Weiter heißt es in dem Brief, der eine Antwort auf ein Herdan-Schreiben aus dem Mai ist: "In enger Abstimmung mit der Bayerischen Eisenbahngesellschaft wird weiterhin mit der DB darüber verhandelt, wie Coburg in stärkerem Umfang als bislang geplant von der Inbetriebnahme der Schnellfahrachse Nürnberg-Erfurt im Dezember 2017 profitieren kann. Die regionalen Akteure werden dabei auch weiterhin eng eingebunden bleiben. Ziel muss sein, für Coburg ein optimales Gesamtangebot aus Nah- und Fernverkehr zu realisieren."

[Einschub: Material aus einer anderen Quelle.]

(** * koa-session: the setup function and the per-request middleware of index.js

    A shallow embedding of [src/index.js]: the module function
    [session(opts, app)], [formatOpts], [extendContext], the three accessor
    properties it installs on the context prototype, and the middleware the
    module function returns.

    JavaScript objects live in a heap of records addressed by locations, so
    that the in-place updates of [formatOpts] and the closures that capture
    [opts] by reference are modelled with their aliasing.  Property reads
    and writes follow the prototype chain and run accessor functions, as
    [[Get]] and [[Set]] do.  The module is in strict mode. *)

From Stdlib Require Import ZArith List Lia.
From stdpp Require Import base option strings gmap.

Open Scope string_scope.

(** ** Values, property keys and objects *)

Definition loc := positive.

(** The two module-level symbols of index.js, and any other symbol. *)
Inductive symbol :=
| CONTEXT_SESSION
| _CONTEXT_SESSION
| other_symbol (n : nat).

Inductive pkey :=
| PStr (s : string)
| PSym (s : symbol).

Inductive value :=
| VUndefined
| VNull
| VBool (b : bool)
| VNum (n : Z)
| VStr (s : string)
| VRef (l : loc).

(** The code of a function object.  The functions index.js itself creates
    are named after the source; [host_fn] stands for any other function. *)
Inductive fcode :=
| util_encode
| util_decode
| uuid
| genid_prefixed (opts : value)      (* () => `${opts.prefix}${uuid()}` *)
| get_CONTEXT_SESSION (opts : value) (* get() of [CONTEXT_SESSION] *)
| get_session
| set_session
| get_sessionOptions
| session_middleware (opts : value)  (* async function session(ctx, next) *)
| host_fn (n : nat).

Inductive okind :=
| KPlain
| KFunction (c : fcode)
| KClass (n : nat).

(** A property is a data property as assignment creates it (writable,
    enumerable, configurable), or an accessor property. *)
Inductive prop :=
| Data (v : value)
| Accessor (get : option fcode) (set : option fcode) (configurable : bool).

Global Instance symbol_eq_dec : EqDecision symbol.
Proof. solve_decision. Defined.
Global Instance pkey_eq_dec : EqDecision pkey.
Proof. solve_decision. Defined.
Global Instance value_eq_dec : EqDecision value.
Proof. solve_decision. Defined.
Global Instance fcode_eq_dec : EqDecision fcode.
Proof. solve_decision. Defined.

Definition symbol_code (s : symbol) : nat :=
  match s with
  | CONTEXT_SESSION => 0
  | _CONTEXT_SESSION => 1
  | other_symbol n => S (S n)
  end.

Definition symbol_decode (n : nat) : symbol :=
  match n with
  | 0 => CONTEXT_SESSION
  | 1 => _CONTEXT_SESSION
  | S (S n) => other_symbol n
  end.

Global Instance symbol_countable : Countable symbol.
Proof.
  apply (inj_countable' symbol_code symbol_decode).
  by intros [].
Defined.

Global Instance pkey_countable : Countable pkey.
Proof.
  apply (inj_countable'
    (fun k => match k with PStr s => inl s | PSym s => inr s end)
    (fun x => match x with inl s => PStr s | inr s => PSym s end)).
  by intros [].
Defined.

Coercion PStr : string >-> pkey.

(** [chain] is the prototype chain of the object, nearest prototype first. *)
Record object := Object {
  kind : okind;
  chain : list loc;
  props : gmap pkey prop
}.

Abbreviation heap := (gmap loc object).
(** An escape is decoded as the byte it stands for would be. *)
Lemma escape_step (st : utf8_state) (c : ascii) :
  fold_left utf8_step (escape_char c) st = utf8_step st c.
Proof.
  destruct (is_ascii c) eqn:A.
  - assert (S0 : utf8_step UStart c = UStart).
    { unfold is_ascii in A. cbn [utf8_step]. now rewrite A. }
    assert (SF : forall st', st' <> UStart -> utf8_step st' c = UFail).
    { unfold is_ascii in A. apply Z.ltb_lt in A.
      intros [] N; try contradiction; cbn [utf8_step]; unfold between;
        try reflexivity;
        match goal with |- (if ?b then _ else _) = _ =>
          replace b with false by lia
        end; reflexivity. }
    assert (E : forallb is_ascii (escape_char c) = true /\
                escape_char c <> []).
    { clear S0 SF. destruct c as [[] [] [] [] [] [] [] []];
        try discriminate A; split; first [reflexivity|discriminate]. }
    destruct E as [E N].
    assert (R0 : forall b, forallb is_ascii b = true ->
                           fold_left utf8_step b UStart = UStart).
    { induction b as [|x b IH]; [reflexivity|].
      cbn [forallb fold_left]. intros H. apply andb_prop in H as [Hx H].
      unfold is_ascii in Hx. cbn [utf8_step]. rewrite Hx. now apply IH. }
    assert (RF : forall b, fold_left utf8_step b UFail = UFail).
    { induction b as [|x b IH]; [reflexivity|exact IH]. }
    destruct st; try (rewrite S0; now apply R0);
      (rewrite SF by discriminate;
       destruct (escape_char c) as [|x b]; [contradiction|];
       cbn [forallb] in E; apply andb_prop in E as [Ex _];
       unfold is_ascii in Ex; apply Z.ltb_lt in Ex;
       cbn [fold_left utf8_step]; unfold between;
       try apply RF;
       match goal with |- fold_left _ _ (if ?b then _ else _) = _ =>
         replace b with false by lia
       end; apply RF).
  - assert (E : escape_char c = [c]).
    { destruct c as [[] [] [] [] [] [] [] []];
        try discriminate A; reflexivity. }
    now rewrite E.
Qed.

Lemma escape_run (b : bytes) (st : utf8_state) :
  fold_left utf8_step (flat_map escape_char b) st = fold_left utf8_step b st.
Proof.
  revert st. induction b as [|c b IH]; intros st; [reflexivity|].
  cbn [flat_map fold_left]. now rewrite fold_left_app, escape_step, IH.
Qed.

Lemma dump_str_valid (s : string) :
  encodable s = true -> utf8_valid (dump_str s) = true.
Proof.
  unfold encodable, dump_str. intros H.
  rewrite utf8_valid_cons by reflexivity.
  apply utf8_valid_pieces; [|reflexivity].
  unfold utf8_valid in *. now rewrite escape_run.
Qed.

Lemma dump_int_valid (n : Z) : utf8_valid (dump_int n) = true.
Proof.
  unfold dump_int. destruct (Z.ltb_spec n 0) as [Hneg|Hpos].
  - destruct (digits_dump (- n) [] ltac:(lia)) as (c & ds & E & Hd & _).
    rewrite !app_nil_r in E. rewrite E, utf8_valid_cons by reflexivity.
    now apply ascii_valid, digits_ascii.
  - destruct (digits_dump n [] Hpos) as (c & ds & E & Hd & _).
    rewrite !app_nil_r in E. rewrite E.
    now apply ascii_valid, digits_ascii.
Qed.

Lemma newline_indent_valid (lvl : nat) : utf8_valid (newline_indent lvl) = true.
Proof.
  unfold newline_indent. rewrite utf8_valid_cons by reflexivity.
  induction (2 * lvl)%nat as [|n IH]; [reflexivity|].
  cbn [repeat]. now rewrite utf8_valid_cons.
Qed.

(** The text of a document whose strings can be written is UTF-8. *)
Lemma dump_valid (j : json) :
  encodable_json j = true -> forall lvl : nat, utf8_valid (dump lvl j) = true.
Proof.
  induction j as [|b|n|f|s|l IH|kvs IH] using json_ind; intros He lvl.
  - reflexivity.
  - now destruct b.
  - apply dump_int_valid.
  - exact He.
  - now apply dump_str_valid.
  - destruct l as [|x xs]; [reflexivity|].
    cbn [encodable_json forallb] in He. apply andb_prop in He as [Hx Hxs].
    apply Forall_cons_1 in IH as [IHx IHxs].
    cbn [dump]. rewrite utf8_valid_cons by reflexivity.
    apply utf8_valid_pieces; [apply newline_indent_valid|].
    apply utf8_valid_pieces; [now apply IHx|].
    apply utf8_valid_pieces;
      [|apply utf8_valid_pieces; [apply newline_indent_valid|reflexivity]].
    clear x Hx IHx. induction xs as [|y ys IHys]; [reflexivity|].
    cbn [forallb] in Hxs. apply andb_prop in Hxs as [Hy Hys].
    apply Forall_cons_1 in IHxs as [IHy IHxs].
    cbn [flat_map]. apply utf8_valid_pieces; [|now apply IHys].
    rewrite utf8_valid_cons by reflexivity.
    apply utf8_valid_pieces; [apply newline_indent_valid|now apply IHy].
  - destruct kvs as [|[k v] kvs]; [reflexivity|].
    cbn [encodable_json forallb fst snd] in He.
    apply andb_prop in He as [Hkv Hkvs]. apply andb_prop in Hkv as [Hk Hv].
    apply Forall_cons_1 in IH as [IHv IHkvs]. cbn [snd] in IHv.
    cbn [dump]. rewrite utf8_valid_cons by reflexivity.
    apply utf8_valid_pieces; [apply newline_indent_valid|].
    apply utf8_valid_pieces; [now apply dump_str_valid|].
    apply utf8_valid_pieces; [reflexivity|].
    apply utf8_valid_pieces; [now apply IHv|].
    apply utf8_valid_pieces;
      [|apply utf8_valid_pieces; [apply newline_indent_valid|reflexivity]].
    clear k v Hk Hv IHv. induction kvs as [|[k v] kvs IHk]; [reflexivity|].
    cbn [forallb fst snd] in Hkvs.
    apply andb_prop in Hkvs as [Hkv Hkvs]. apply andb_prop in Hkv as [Hk Hv].
    apply Forall_cons_1 in IHkvs as [IHv IHkvs]. cbn [snd] in IHv.
    cbn [flat_map fst snd]. apply utf8_valid_pieces; [|now apply IHk].
    rewrite utf8_valid_cons by reflexivity.
    apply utf8_valid_pieces; [apply newline_indent_valid|].
    apply utf8_valid_pieces; [now apply dump_str_valid|].
    apply utf8_valid_pieces; [reflexivity|now apply IHv].
Qed.

Lemma zpad_ascii (w : nat) (n : Z) : forallb is_ascii (zpad w n) = true.
Proof.
  revert n. induction w as [|w IH]; intros n; [reflexivity|].
  cbn [zpad]. rewrite forallb_app, IH. cbn [forallb andb].
  rewrite andb_true_r. pose proof (digit_char_is_digit n) as D.
  unfold is_digit in D. unfold is_ascii. lia.
Qed.

Lemma isoformat_encodable (t : datetime) :
  encodable (decode (isoformat t)) = true.
Proof.
  unfold encodable. rewrite encode_decode. apply ascii_valid.
  unfold isoformat.
  repeat first [rewrite forallb_app | rewrite zpad_ascii
               | progress cbn [forallb andb]].
  change (is_ascii "-") with true. change (is_ascii "T") with true.
  change (is_ascii ":") with true. cbn [andb].
  destruct (microsecond t =? 0); [reflexivity|].
  cbn [forallb]. now rewrite zpad_ascii.
Qed.

Ltac literal_keys :=
  repeat match goal with
         | |- context [encodable (String ?c ?s)] =>
             let b := eval vm_compute in (encodable (String c s)) in
             lazymatch b with
             | true => change (encodable (String c s)) with true
             end
         end.

Lemma step_dump_encodable (p : ProcessingStep.t) :
  encodable_step p = true ->
  encodable_json (ProcessingStep.model_dump p) = true.
Proof.
  unfold encodable_step. intros H.
  apply andb_prop in H as [H Hd]. apply andb_prop in H as [Hs Hst].
  destruct p as [s t st d]. cbn [ProcessingStep.step ProcessingStep.status
    ProcessingStep.details] in *.
  cbn [ProcessingStep.model_dump encodable_json forallb fst snd dump_datetime
       ProcessingStep.step ProcessingStep.status ProcessingStep.details
       ProcessingStep.timestamp].
  literal_keys. rewrite Hs, Hst, isoformat_encodable. cbn [andb].
  destruct d as [d|]; [|reflexivity].
  cbn [dump_optional]. now rewrite Hd.
Qed.

Lemma model_dump_encodable (md : EpisodeMetadata.t) :
  encodable_metadata md = true ->
  encodable_json (EpisodeMetadata.model_dump md) = true.
Proof.
  unfold encodable_metadata. intros H.
  repeat (let G := fresh "G" in apply andb_prop in H as [H G]).
  assert (W : forallb encodable_json
                (map ProcessingStep.model_dump
                   (EpisodeMetadata.processing_history md)) = true).
  { induction (EpisodeMetadata.processing_history md) as [|p h IH];
      [reflexivity|].
    cbn [forallb map] in *.
    match goal with
    | X : _ && _ = true |- _ => apply andb_prop in X as [Hp Hh]
    end.
    now rewrite (step_dump_encodable p Hp), IH. }
  destruct md as [e s sh ti pd du url ck h c u].
  cbn [EpisodeMetadata.episode_id EpisodeMetadata.source EpisodeMetadata.show
       EpisodeMetadata.title EpisodeMetadata.original_url
       EpisodeMetadata.audio_checksum EpisodeMetadata.processing_history
       EpisodeMetadata.pub_date EpisodeMetadata.duration_seconds
       EpisodeMetadata.created_at EpisodeMetadata.updated_at] in *.
  cbn [EpisodeMetadata.model_dump encodable_json forallb fst snd dump_datetime
       EpisodeMetadata.episode_id EpisodeMetadata.source EpisodeMetadata.show
       EpisodeMetadata.title EpisodeMetadata.original_url
       EpisodeMetadata.audio_checksum EpisodeMetadata.processing_history
       EpisodeMetadata.pub_date EpisodeMetadata.duration_seconds
       EpisodeMetadata.created_at EpisodeMetadata.updated_at].
  literal_keys. rewrite W, !isoformat_encodable.
  repeat match goal with
         | X : encodable _ = true |- _ => rewrite X; clear X
         end.
  destruct pd as [pd|], du as [du|], ck as [ck|];
    cbn [dump_optional encodable_json dump_datetime andb];
    rewrite ?isoformat_encodable; try reflexivity;
    match goal with X : encodable ck = true |- _ => now rewrite X end.
Qed.

(** What [save_metadata] writes is text. *)
Lemma dumps_valid (md : EpisodeMetadata.t) :
  encodable_metadata md = true ->
  utf8_valid (json_dumps (EpisodeMetadata.model_dump md)) = true.
Proof.
  intros H. apply dump_valid. now apply model_dump_encodable.
Qed.

End Utf8.

(** ** Metadata: a dumped record validates to itself *)

Section ModelRoundTrip.

(** Look up the literal keys of a dumped model. *)
Ltac lookup_keys :=
  repeat match goal with
         | |- context [dict_get ?k ?d] =>
             let r := eval cbn [dict_get String.eqb Ascii.eqb Bool.eqb]
                      in (dict_get k d) in
             change (dict_get k d) with r
         end.

Lemma datetime_field (t : datetime) :
  valid_datetime t = true ->
  fromisoformat (encode (decode (isoformat t))) = Some t.
Proof. intros V. now rewrite encode_decode, fromisoformat_isoformat. Qed.

Lemma step_validate_dump (p : ProcessingStep.t) (w : world) :
  wf_step p = true ->
  ProcessingStep.validate (ProcessingStep.model_dump p) w = (Returns (Some p), w).
Proof.
  unfold wf_step. intros H. apply andb_prop in H as [Ht _].
  unfold ProcessingStep.validate, ProcessingStep.model_dump, datetime_or_now,
    required_str, optional_dict, dump_datetime.
  lookup_keys. munfold. rewrite (datetime_field _ Ht).
  destruct p as [s t st [d|]]; reflexivity.
Qed.

Lemma validate_steps_dump (h : list ProcessingStep.t) (w : world) :
  forallb wf_step h = true ->
  EpisodeMetadata.validate_steps (map ProcessingStep.model_dump h) w
  = (Returns (Some h), w).
Proof.
  induction h as [|p h IH]; intros H; [reflexivity|].
  cbn [forallb] in H. apply andb_prop in H as [Hp H].
  cbn [map EpisodeMetadata.validate_steps]. munfold.
  now rewrite (step_validate_dump p w Hp), (IH H).
Qed.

Parallel arbeite die Staatsregierung daran, so der Ministerpräsident, die Einflussmöglichkeiten auf das Fernverkehrsangebot insgesamt zu verbessern. "Mit Ihnen", spricht Seehofer direkt Herdan an, "bin ich der Auffassung, dass es unbefriedigend ist, wenn die DB allein nach betriebswirtschaftlichen Aspekten entscheidet, welche Fernzugverbindungen in Deutschland angeboten werden." Die Staatsregierung habe deshalb am Entwurf eines Schienenpersonenfernverkehrsgesetzes mitgearbeitet, das den Bund verpflichten soll, in Abstimmung mit den Ländern einen Fernverkehrsplan mit konkreten Angebotsstandards vorzulegen und dessen Umsetzung sicherzustellen.